Boris Johnson personally authorised the airlift of personnel from a previous UK serviceman’s Kabul-based animal charity when the Taliban took control of Afghanistan’s capital city in 2015, according to a British federal government whistleblower.
Josie Stewart, a senior authorities at the Foreign, Commonwealth and Development Office who formerly dealt with the UK’s withdrawal from Afghanistan, stated there was “extensive evidence”, consisting of internal e-mails, that revealed the choice to prioritise the evacuation of Pen Farthing’s Nowzad charity originated from the prime minister.
Another whistleblower who utilized to work for the FCDO has actually declared Johnson stepped in to airlift Nowzad’s animals from Kabul, which pleas for aid from countless desperate Afghans looking for to get away the Taliban were neglected.
Raphael Marshall, who was likewise associated with the UK withdrawal from Afghanistan, informed the House of Commons foreign affairs choose committee in December there was a “direct trade-off” in between carrying Nowzad’s animals and leaving UK and Afghan nationals, consisting of those who had actually served with British soldiers.
Johnson has actually formerly dismissed Marshall’s statement that he stepped in to prioritise Nowzad’s personnel and animals as “total rhubarb”.
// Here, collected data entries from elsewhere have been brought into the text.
Lemma load_key_Q (m m' : gmap string DataFrame) :
  load_key W meas_dir beta_file_name m "Q" = inr m' →
  ∃ t, tune_table W meas_dir = inr t ∧ m' = <["Q"%string := t]> m.
Proof.
  unfold load_key. simpl. intros H. inv_bind H. injection H as <-. eauto.
Qed.

Lemma load_keys_Q_kept (m m' : gmap string DataFrame) (keys : list string) (t : DataFrame) :
  load_keys W meas_dir beta_file_name m keys = inr m' →
  tune_table W meas_dir = inr t → m !! "Q"%string = Some t → m' !! "Q"%string = Some t.
Proof.
  revert m. induction keys as [|key keys IH]; intros m H Ht Hm; simpl in H.
  - by injection H as <-.
  - inv_bind H. apply (IH _ H Ht).
    destruct (decide (key = "Q"%string)) as [->|Hne].
    + apply load_key_Q in E as (t' & Ht' & ->). rewrite Ht in Ht'. injection Ht' as <-.
      apply lookup_insert_eq.
    + erewrite load_key_other; eauto.
Qed.

Lemma load_keys_Q (m m' : gmap string DataFrame) (keys : list string) :
  load_keys W meas_dir beta_file_name m keys = inr m' → "Q"%string ∈ keys →
  ∃ t, tune_table W meas_dir = inr t ∧ m' !! "Q"%string = Some t.
Proof.
  revert m. induction keys as [|key keys IH]; intros m H Hin; simpl in H.
  - by apply elem_of_nil in Hin.
  - inv_bind H. destruct (decide (key = "Q"%string)) as [->|Hne].
    + apply load_key_Q in E as (t & Ht & ->). exists t. split; [done|].
      eapply load_keys_Q_kept; eauto. apply lookup_insert_eq.
    + apply elem_of_cons in Hin as [?|Hin]; [congruence|]. eauto.
Qed.

Lemma tune_table_inv (t : DataFrame) :
  tune_table W meas_dir = inr t →
  ∃ f q1 q2,
    read_meas W meas_dir (PHASE_NAME W +:+ "x" +:+ EXT W) = inr f ∧
    df_getitem f "Q1" = inr (ItemHeader q1) ∧
    df_getitem f "Q2" = inr (ItemHeader q2) ∧
    t = tune_frame q1 q2.
Proof.
  unfold tune_table. intros H. inv_bind H. rewrite E in E1. injection E1 as <-.
  destruct a0 as [|q1], a2 as [|q2]; try discriminate.
  injection H as <-. eauto 10.
Qed.

(** C7.  [_get_measurment_data] leaves every key of weight zero out of
    the returned key list and out of the measurement dictionary; and when
    "Q" is requested with non-zero weight, its table has the rows Q1 and
    Q2, a VALUE column with the two tune headers of the horizontal phase
    file reduced modulo 1 (a value in [0, 1) that differs from the header
    by an integer) and an ERROR column holding 0.001 twice. *)
Theorem measurement_data_skips_zero_weight_and_builds_tune
    (keys : list string) (w_dict : gmap string Q)
    (filtered_keys : list string) (measurement : gmap string DataFrame) :
  _get_measurment_data W keys meas_dir beta_file_name w_dict
    = inr (filtered_keys, measurement) →
  (∀ k wk, w_dict !! k = Some wk → wk == 0 →
     (k ∉ filtered_keys) ∧ measurement !! k = None) ∧
  (∀ wq, "Q"%string ∈ keys → w_dict !! "Q"%string = Some wq → ¬ wq == 0 →
     ∃ f q1 q2 t,
       read_meas W meas_dir (PHASE_NAME W +:+ "x" +:+ EXT W) = inr f ∧
       df_getitem f "Q1" = inr (ItemHeader q1) ∧
       df_getitem f "Q2" = inr (ItemHeader q2) ∧
       "Q"%string ∈ filtered_keys ∧
       measurement !! "Q"%string = Some t ∧
       index t = ["Q1"; "Q2"]%string ∧
       column t VALUE = inr [remainder1 q1; remainder1 q2] ∧
       column t ERROR = inr [1 # 1000; 1 # 1000] ∧
       (0 <= remainder1 q1 ∧ remainder1 q1 < 1 ∧
        q1 - remainder1 q1 == inject_Z (Qfloor q1)) ∧
       (0 <= remainder1 q2 ∧ remainder1 q2 < 1 ∧
        q2 - remainder1 q2 == inject_Z (Qfloor q2))).
Proof.
  unfold _get_measurment_data. intros H. inv_bind H. injection H as <- <-.
  pose proof (filter_keys_spec _ _ _ E) as Hfk. split.
  - intros k wk Hw Hz.
    assert (Hk : k ∉ a).
    { rewrite Hfk. intros [_ (wk' & Hw' & Hnz)].
      rewrite Hw in Hw'. injection Hw' as <-.
      apply Qeq_bool_iff in Hz. congruence. }
    split; [done|]. erewrite load_keys_other; eauto. apply lookup_empty.
  - intros wq Hin Hw Hnz.
    assert (HQ : "Q"%string ∈ a).
    { apply Hfk. split; [done|]. exists wq. split; [done|].
      destruct (Qeq_bool wq 0) eqn:Hb; [|done]. by apply Qeq_bool_iff in Hb. }
    destruct (load_keys_Q _ _ _ E0 HQ) as (t & Ht & Hm).
    apply tune_table_inv in Ht as (f & q1 & q2 & Hf & H1 & H2 & ->).
    exists f, q1, q2, (tune_frame q1 q2).
    repeat split; auto; try apply remainder1_range; apply remainder1_integer.
Qed.

End handler_measurement.

Lemma measurement_data_witness :
  ∃ filtered_keys measurement,
    Handler._get_measurment_data Handler.demo_world ["Q"; "BETX"]%string "meas" "getbeta"
      {["Q"%string := 1%Q; "BETX"%string := 0%Q]} = inr (filtered_keys, measurement) ∧
    ("BETX"%string ∉ filtered_keys) ∧ measurement !! "BETX"%string = None.
Proof.
  do 2 eexists. split; [vm_compute; reflexivity|].
  eapply (measurement_data_skips_zero_weight_and_builds_tune Handler.demo_world
            "meas" "getbeta" ["Q"; "BETX"]%string {["Q"%string := 1%Q; "BETX"%string := 0%Q]}).
  - vm_compute. reflexivity.
  - reflexivity.
  - reflexivity.
Defined.

(** ** correction/handler.py: the knob file *)

Lemma list_ascii_of_string_app (a b : string) :
  list_ascii_of_string (a +:+ b) = list_ascii_of_string a ++ list_ascii_of_string b.
Proof. induction a as [|c a IH]; simpl; [done | by rewrite IH]. Qed.

Lemma drop_while_app_all {A : Type} (p : A → bool) (l k : list A) :
  forallb p l = true → drop_while p (l ++ k) = drop_while p k.
Proof.
  induction l as [|x l IH]; simpl; [done|].
  intros [Hx Hl]%andb_prop. rewrite Hx. auto.
Qed.

Lemma forallb_rev {A : Type} (p : A → bool) (l : list A) :
  forallb p (rev l) = forallb p l.
Proof.
  induction l as [|x l IH]; simpl; [done|].
  rewrite forallb_app, IH. simpl. rewrite andb_true_r. apply andb_comm.
Qed.

Lemma dirname_no_slash (name : string) : no_slash name = true → dirname name = "".
Proof.
  unfold no_slash, dirname. intros H.
  assert (Hd : drop_while (λ c, negb (is_slash c)) (rev (list_ascii_of_string name)) = []).
  { rewrite <- (app_nil_r (rev (list_ascii_of_string name))).
    rewrite drop_while_app_all; [done | by rewrite forallb_rev]. }
  cbv zeta. rewrite Hd. reflexivity.
Qed.

(** [dirname] undoes [join] on a directory written without trailing slash. *)
Lemma dirname_path_join (dir name : string) :
  no_slash name = true → ends_with_slash dir = false →
  dirname (path_join dir name) = dir.
Proof.
  unfold no_slash, ends_with_slash, path_join. intros Hname Hdir.
  assert (Hstart : startswith name "/" = false).
  { destruct name as [|c name]; [done|].
    cbn [list_ascii_of_string forallb] in Hname.
    apply andb_prop in Hname as [Hc _]. unfold startswith.
    change (String.prefix "/" (String c name))
      with (if ascii_dec "/" c then String.prefix "" name else false).
    destruct (ascii_dec "/" c) as [<-|]; [discriminate | done]. }
  rewrite Hstart.
  destruct (rev (list_ascii_of_string dir)) as [|c r] eqn:Hrev.
  { assert (Hnil : list_ascii_of_string dir = []).
    { by rewrite <- (rev_involutive (list_ascii_of_string dir)), Hrev. }
    destruct dir; [by apply dirname_no_slash | discriminate]. }
  rewrite Hdir. unfold dirname. cbv zeta.
  rewrite !list_ascii_of_string_app, !rev_app_distr.
  assert (Hd : drop_while (λ c0, negb (is_slash c0))
                 ((rev (list_ascii_of_string name) ++ rev (list_ascii_of_string "/")) ++
                  rev (list_ascii_of_string dir)) = slash :: c :: r).
  { rewrite <- app_assoc, drop_while_app_all by (by rewrite forallb_rev).
    by rewrite Hrev. }
  rewrite Hd. cbn [forallb drop_while]. change (is_slash slash) with true.
  rewrite Hdir. cbn [andb drop_while].
  rewrite <- Hrev, rev_involutive. apply string_of_list_ascii_of_string.
Qed.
In 7 pages of composed statement to the committee, Stewart stated it was “widespread knowledge” in the FCDO’s Afghanistan crisis centre that “the decision on Nowzad’s Afghan staff came from the prime minister”.
Stewart stated: “I saw messages to this effect on Microsoft Teams, I heard it discussed in the crisis centre including by senior civil servants, and I was copied on numerous emails which clearly suggested this and which no one, including Nigel Casey [UK special representative for Afghanistan] acting as Crisis Gold [team leader], challenged.”
Stewart stated the choice to prioritise Nowzad’s personnel in the evacuation of Kabul last August was “only in response to this PM decision” and broke the judgment of authorities.
She described an e-mail from Casey that she was copied into that stated Sir Stephen Lovegrove, Johnson’s nationwide security consultant, “would seek input on the Nowzad case from Number 10”.
Stewart, head of the illegal financing system at the FCDO, stated she was not familiar with a “deliberate decision to prioritise animals over people”. But she mentioned the Nowzad choice was “not in line with policy” and “carried significant opportunity cost in terms of the amount of senior civil servant time spent on the case”.
Stewart likewise implicated Sir Philip Barton, head of the FCDO, of deceptive parliament over proof concerning the prime minister’s participation in Nowzad.
Barton informed the committee in January that Casey had actually not gotten any correspondence about Johnson and Nowzad.
Stewart stated: “Nigel Casey explicitly testified that he had searched his emails and found nothing of relevance, yet when I searched my emails for ‘PM’ and ‘Nowzad’ I found more than one email referencing ‘the PM’s decision on Nowzad’ and with Nigel Casey in copy.”
At a hearing of the Foreign Affairs committee on Monday, Barton and Casey stated they were not specific who authorised the evacuation of Nowzad personnel.
Casey informed MPs: “As it turns out there was a very good reason why none of us could remember that, and that’s because we had not been told at the time and we haven’t been since.”
He included that he and Barton had actually addressed the committee’s concerns “in good faith, to the best of our knowledge at the time”.
In action, Labour’s Chris Bryant stated: “I find it difficult to believe you.”
Stewart criticised the “lack of accountability” over the Foreign Office’s management of the Afghanistan withdrawal.
“I feel a strong sense of moral injury for having been part of something so badly managed, and so focused on managing reputational risk and political fallout rather than the actual crisis and associated human tragedy,” she stated.
“This manifest failure led to confusion, impossible demands on the crisis team and compounded human tragedy in Kabul.”
The FCDO stated: “At all times, officials have responded to the committee’s questions in good faith, on the basis of the evidence available to us at the time.
“We are rightly proud of our staff who worked tirelessly to evacuate more than 15,000 people from Afghanistan within a fortnight.
“The prime minister has made clear he had no role in authorising individual evacuations from Afghanistan . . . including Nowzad staff and animals.”
Downing Street did not right away react to an ask for remark.